Lemma split_scan (cls : list N) (text : jsstring) :
  filter (λ sentence, nonBlank sentence = true) (reconstruct (split cls text))
  = scanSentences cls [] text.
Proof. exact (splitLoop_scan cls text [] []). Qed.

(** C5. For ja-JP and en-US, [splitIntoSentences] is the scan of the
    specification over that language's terminator characters: a span is
    closed at every terminator with the terminator included, the
    unterminated remainder is emitted last, and blank spans are dropped.
    The two-sentence Japanese text splits into exactly its two sentences. *)
Theorem splitIntoSentences_scan (text languageCode : jsstring) :
  languageCode = ja_JP ∨ languageCode = en_US →
  splitIntoSentences text (Some languageCode)
  = Return (scanSentences (terminatorsOf languageCode) [] text)
  ∧ splitIntoSentences (sentence_konnichiwa ++ sentence_hare) (Some ja_JP)
    = Return [sentence_konnichiwa; sentence_hare].
Proof.
  intros Hlang. split; [|reflexivity].
  destruct Hlang as [-> | ->]; unfold splitIntoSentences;
    cbn [supportsSentenceTranslation]; f_equal; apply split_scan.
Qed.

Lemma splitIntoSentences_scan_witness :
  splitIntoSentences (sentence_konnichiwa ++ sentence_hare) (Some ja_JP)
  = Return (scanSentences (terminatorsOf ja_JP) []
              (sentence_konnichiwa ++ sentence_hare))
  ∧ splitIntoSentences (sentence_konnichiwa ++ sentence_hare) (Some ja_JP)
    = Return [sentence_konnichiwa; sentence_hare].
Proof.
  apply (splitIntoSentences_scan (sentence_konnichiwa ++ sentence_hare) ja_JP).
  left. reflexivity.
Defined.

(** ** The segment reconciler *)

Lemma splitIntoSentences_nonBlank (text : jsstring)
    (languageCode : option jsstring) (sentences : list jsstring) :
  splitIntoSentences text languageCode = Return sentences →
  Forall (λ sentence, nonBlank sentence = true) sentences.
Proof.
  unfold splitIntoSentences.
  destruct (supportsSentenceTranslation languageCode); cbn [negb].
  - destruct (languageCode ≫= ownProperty SENTENCE_DELIMITERS); [|done].
    intros [= <-]. rewrite Forall_forall. intros sentence Hin.
    by apply list_elem_of_filter in Hin as [? _].
  - intros [= <-]. rewrite truthy_trim.
    destruct (blank text) eqn:Hb; cbn [negb]; [constructor|].
    repeat constructor. by rewrite nonBlank_blank, Hb.
Qed.

Lemma updateTranslationSegments_Return (newText : jsstring)
    (languageCode : option jsstring) (existingSegments : list TranslationSegment)
    (newSentences : list jsstring) :
  splitIntoSentences newText languageCode = Return newSentences →
  ∃ updated,
    updateTranslationSegments newText languageCode existingSegments = Return updated
    ∧ length updated = length newSentences
    ∧ ∀ index sentence, newSentences !! index = Some sentence →
        updated !! index = Some
          match existingSegments !! index with
          | None =>
              {| text := sentence; needsTranslation := nonBlank sentence;
                 translation := None; lastTranslatedText := None;
                 requestTimestamp := None |}
          | Some existingSegment =>
              if bool_decide (text existingSegment = sentence)
              then existingSegment
              else
                {| text := sentence; needsTranslation := nonBlank sentence;
                   translation := translation existingSegment;
                   lastTranslatedText := lastTranslatedText existingSegment;
                   requestTimestamp := requestTimestamp existingSegment |}
          end.
Proof.
  intros Hs. unfold updateTranslationSegments. rewrite Hs.
  eexists. split; [reflexivity|]. split; [apply length_imap|].
  intros index sentence Hi. by rewrite list_lookup_imap, Hi.
Qed.

(** C4. If the new text splits into exactly the texts of the previous
    segments, the reconciler returns the previous segments, every record
    unchanged. *)
Theorem updateTranslationSegments_noop (newText : jsstring)
    (languageCode : option jsstring) (prev : list TranslationSegment) :
  splitIntoSentences newText languageCode = Return (text <$> prev) →
  updateTranslationSegments newText languageCode prev = Return prev.
Proof.
  intros Hs.
  destruct (updateTranslationSegments_Return _ _ prev _ Hs)
    as (updated & -> & Hlen & Hat).
  f_equal. apply list_eq. intros index.
  destruct (prev !! index) as [previous|] eqn:Hp.
  - rewrite (Hat index (text previous)) by (by rewrite list_lookup_fmap, Hp).
    rewrite Hp. by rewrite bool_decide_eq_true_2.
  - apply lookup_ge_None. rewrite Hlen, length_fmap. by apply lookup_ge_None.
Qed.

Lemma updateTranslationSegments_noop_witness :
  updateTranslationSegments (js "A. B.") (Some en_US) [segment_A; segment_B']
  = Return [segment_A; segment_B'].
Proof.
  apply (updateTranslationSegments_noop (js "A. B.") (Some en_US) [segment_A; segment_B']).
  reflexivity.
Defined.

Lemma updateTranslationSegments_leading_space :
  updateTranslationSegments (js "A. C.") (Some en_US) [segment_A; segment_B]
  = Return [segment_A; segment_C]
  ∧ text segment_C = js " C."
  ∧ text segment_C ≠ js "C.".
Proof. split_and!; [reflexivity | reflexivity | discriminate]. Qed.

(** Whatever the language code, sentence 1 never gets the text "C.". *)
Lemma updateTranslationSegments_AC_any_language (languageCode : option jsstring)
    (updated : list TranslationSegment) :
  updateTranslationSegments (js "A. C.") languageCode [segment_A; segment_B]
  = Return updated →
  text <$> updated !! 1%nat ≠ Some (js "C.").
Proof.
  unfold updateTranslationSegments, splitIntoSentences.
  destruct languageCode as [code|]; [|by intros [= <-]].
  cbn [supportsSentenceTranslation mbind option_bind]. unfold inSentenceDelimiters.
  case_language code.
  - by intros [= <-].
  - by intros [= <-].
  - destruct (bool_decide (code ∈ Object_prototype_keys)); by intros [= <-].
Qed.

(** C2, amended.  Where the new sentence at an index differs from the text
    of the previous segment at that index, the reconciled segment keeps the
    previous translation fields, has the new sentence as its text and needs
    translation.  For the previous segments "A."/"x" and "B."/"y" and the
    new text "A. C." (en-US), index 0 is untouched and index 1 needs
    translation with the text " C.", the space after the first full stop
    included. *)
Theorem updateTranslationSegments_changed (newText : jsstring)
    (languageCode : option jsstring) (prev : list TranslationSegment)
    (newSentences : list jsstring) (index : nat) (sentence : jsstring)
    (previous : TranslationSegment) :
  splitIntoSentences newText languageCode = Return newSentences →
  newSentences !! index = Some sentence →
  prev !! index = Some previous →
  text previous ≠ sentence →
  (∃ updated,
     updateTranslationSegments newText languageCode prev = Return updated
     ∧ updated !! index = Some
         {| text := sentence; needsTranslation := true;
            translation := translation previous;
            lastTranslatedText := lastTranslatedText previous;
            requestTimestamp := requestTimestamp previous |})
  ∧ updateTranslationSegments (js "A. C.") (Some en_US) [segment_A; segment_B]
    = Return [segment_A; segment_C].
Proof.
  intros Hs Hi Hp Hne. split; [|reflexivity].
  destruct (updateTranslationSegments_Return _ _ prev _ Hs)
    as (updated & Hu & _ & Hat).
  exists updated. split; [done|].
  rewrite (Hat index sentence Hi), Hp.
  rewrite bool_decide_eq_false_2 by done.
  pose proof (splitIntoSentences_nonBlank _ _ _ Hs) as Hnb.
  rewrite Forall_forall in Hnb.
  rewrite (Hnb sentence) by (by eapply list_elem_of_lookup_2). done.
Qed.

Lemma updateTranslationSegments_changed_witness :
  (∃ updated,
     updateTranslationSegments (js "A. C.") (Some en_US) [segment_A; segment_B]
     = Return updated
     ∧ updated !! 1%nat = Some
         {| text := js " C."; needsTranslation := true;
            translation := translation segment_B;
            lastTranslatedText := lastTranslatedText segment_B;
            requestTimestamp := requestTimestamp segment_B |})
  ∧ updateTranslationSegments (js "A. C.") (Some en_US) [segment_A; segment_B]
    = Return [segment_A; segment_C].
Proof.
  apply (updateTranslationSegments_changed (js "A. C.") (Some en_US)
           [segment_A; segment_B] [js "A."; js " C."] 1 (js " C.") segment_B);
    [reflexivity | reflexivity | reflexivity | discriminate].
Defined.

(** ** The timeline merger *)

Lemma sameEntry_segmentKey (segment seg : RealtimeSegment) :
  sameEntry segment seg ↔ segmentKey seg = segmentKey segment.
Proof.
  unfold sameEntry, segmentKey. split; [by intros [-> ->]|]. by intros [= -> ->].
Qed.

Lemma segmentKey_withTranslationSegments (segment : RealtimeSegment)
    (segments : list TranslationSegment) :
  segmentKey (withTranslationSegments segment segments) = segmentKey segment.
Proof. done. Qed.


Lemma list_find_sameEntry_fresh (newSegment : RealtimeSegment)
    (prev : list RealtimeSegment) :
  segmentKey newSegment ∉ segmentKey <$> prev ↔
  list_find (sameEntry newSegment) prev = None.
Proof.
  rewrite list_find_None, Forall_forall. split.
  - intros Hfresh seg Hin Hsame. apply Hfresh.
    apply sameEntry_segmentKey in Hsame. rewrite <- Hsame.
    by apply list_elem_of_fmap_2.
  - intros Hnone Hin. apply list_elem_of_fmap in Hin as (seg & Hkey & Hin).
    apply (Hnone seg Hin). by apply sameEntry_segmentKey.
Qed.

Lemma updateRealtimeSegments_NoDup (newSegment : RealtimeSegment)
    (prev next : list RealtimeSegment) :
  NoDup (segmentKey <$> prev) →
  updateRealtimeSegments newSegment prev = Return next →
  NoDup (segmentKey <$> next).
Proof.
  intros Hnd. unfold updateRealtimeSegments.
  destruct (list_find (sameEntry newSegment) prev) as [[i existing]|] eqn:Hfind.
  - apply list_find_Some in Hfind as (Hi & Hsame & _).
    apply sameEntry_segmentKey in Hsame.
    destruct (updateTranslationSegments _ _ _) as [reconciled|]; [|done].
    intros [= <-]. rewrite list_fmap_insert, segmentKey_withTranslationSegments.
    rewrite list_insert_id; [done|]. rewrite list_lookup_fmap, Hi. cbn. congruence.
  - apply list_find_sameEntry_fresh in Hfind.
    destruct (updateTranslationSegments _ _ _) as [reconciled|]; [|done].
    intros [= <-]. rewrite fmap_app. apply NoDup_app. split_and!; [done| |].
    + intros key Hin Hlast. cbn in Hlast. apply list_elem_of_singleton in Hlast.
      subst key. by rewrite segmentKey_withTranslationSegments in Hin.
    + cbn. apply NoDup_singleton.
Qed.





(** The revision replaced the microphone entry in place and kept the
    state of its unchanged first sentence. *)
Example timeline_three_entries :
  segmentKey <$> timeline_three = [(js "r", microphone); (js "r", screen)]
  ∧ (λ seg, text <$> translationSegments seg) <$> timeline_three
    = [[js "Hello."; js " Bye."]; [js "Hi"]].
Proof. split; reflexivity. Qed.

(** ** The translation dispatcher *)

(** A rewrite of one sentence that keeps the text and the three translation
    fields keeps them at every sentence of the timeline. *)
Lemma updateSentence_fields (segment : RealtimeSegment) (sentenceIndex : nat)
    (f : TranslationSegment → TranslationSegment)
    (prev : list RealtimeSegment) (k j : nat)
    (seg : RealtimeSegment) (ts : TranslationSegment) :
  (∀ ts, text (f ts) = text ts ∧ needsTranslation (f ts) = needsTranslation ts
         ∧ translation (f ts) = translation ts
         ∧ lastTranslatedText (f ts) = lastTranslatedText ts) →
  prev !! k = Some seg →
  translationSegments seg !! j = Some ts →
  ∃ seg' ts',
    updateSentence segment sentenceIndex f prev !! k = Some seg'
    ∧ translationSegments seg' !! j = Some ts'
    ∧ text ts' = text ts ∧ needsTranslation ts' = needsTranslation ts
    ∧ translation ts' = translation ts
    ∧ lastTranslatedText ts' = lastTranslatedText ts.
Proof.
  intros Hf Hk Hj. unfold updateSentence. rewrite list_lookup_fmap, Hk. cbn.
  case_bool_decide.
  - exists seg, ts. by rewrite Hj.
  - eexists _, _. split; [reflexivity|]. cbn [translationSegments withTranslationSegments].
    rewrite list_lookup_imap, Hj. cbn. split; [reflexivity|].
    case_bool_decide; [done|]. apply Hf.
Qed.

Lemma translateSentence_settle_failure (inv : Invocation)
    (collaborator : Settlement) (st : State) :
  collaborator = Rejects ∨ collaborator = Resolves None →
  translateSentence_settle inv collaborator st
  = setConsole
      (console st ++
         match collaborator with
         | Rejects =>
             if truthy (trim (text (inv_translationSegment inv)))
             then [js "Translation failed:"] else []
         | Resolves _ => []
         end) st.
Proof.
  intros [-> | ->]; unfold translateSentence_settle, translateRealtime;
    destruct (truthy (trim (text (inv_translationSegment inv))));
    cbn [negb]; by rewrite ?app_nil_r.
Qed.

(** A resolution to null is handled in silence: the console stays empty,
    where a rejection leaves one entry, and the sentence is still pending. *)
Lemma translateSentence_null_unlogged :
  console (translateSentence ∅ 100 entry_hello 0 sentence_hello (Resolves None)
             state_hello) = []
  ∧ console (translateSentence ∅ 100 entry_hello 0 sentence_hello Rejects
               state_hello) = [js "Translation failed:"]
  ∧ (sentencesToTranslate <$>
       realtimeSegments (translateSentence ∅ 100 entry_hello 0 sentence_hello
                           (Resolves None) state_hello))
    = [[withRequestTimestamp sentence_hello 100]].
Proof. split_and!; vm_compute; reflexivity. Qed.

********

• Work to be completed:
Copy back the listing above exactly, but only from the line with "prev = Return updated" through the line with "rewrite Forall_forall in Hnb.", both ends included.

• Problem solution:
     updateTranslationSegments newText languageCode prev = Return updated
     ∧ updated !! index = Some
         {| text := sentence; needsTranslation := true;
            translation := translation previous;
            lastTranslatedText := lastTranslatedText previous;
            requestTimestamp := requestTimestamp previous |})
  ∧ updateTranslationSegments (js "A. C.") (Some en_US) [segment_A; segment_B]
    = Return [segment_A; segment_C].
Proof.
  intros Hs Hi Hp Hne. split; [|reflexivity].
  destruct (updateTranslationSegments_Return _ _ prev _ Hs)
    as (updated & Hu & _ & Hat).
  exists updated. split; [done|].
  rewrite (Hat index sentence Hi), Hp.
  rewrite bool_decide_eq_false_2 by done.
  pose proof (splitIntoSentences_nonBlank _ _ _ Hs) as Hnb.
  rewrite Forall_forall in Hnb.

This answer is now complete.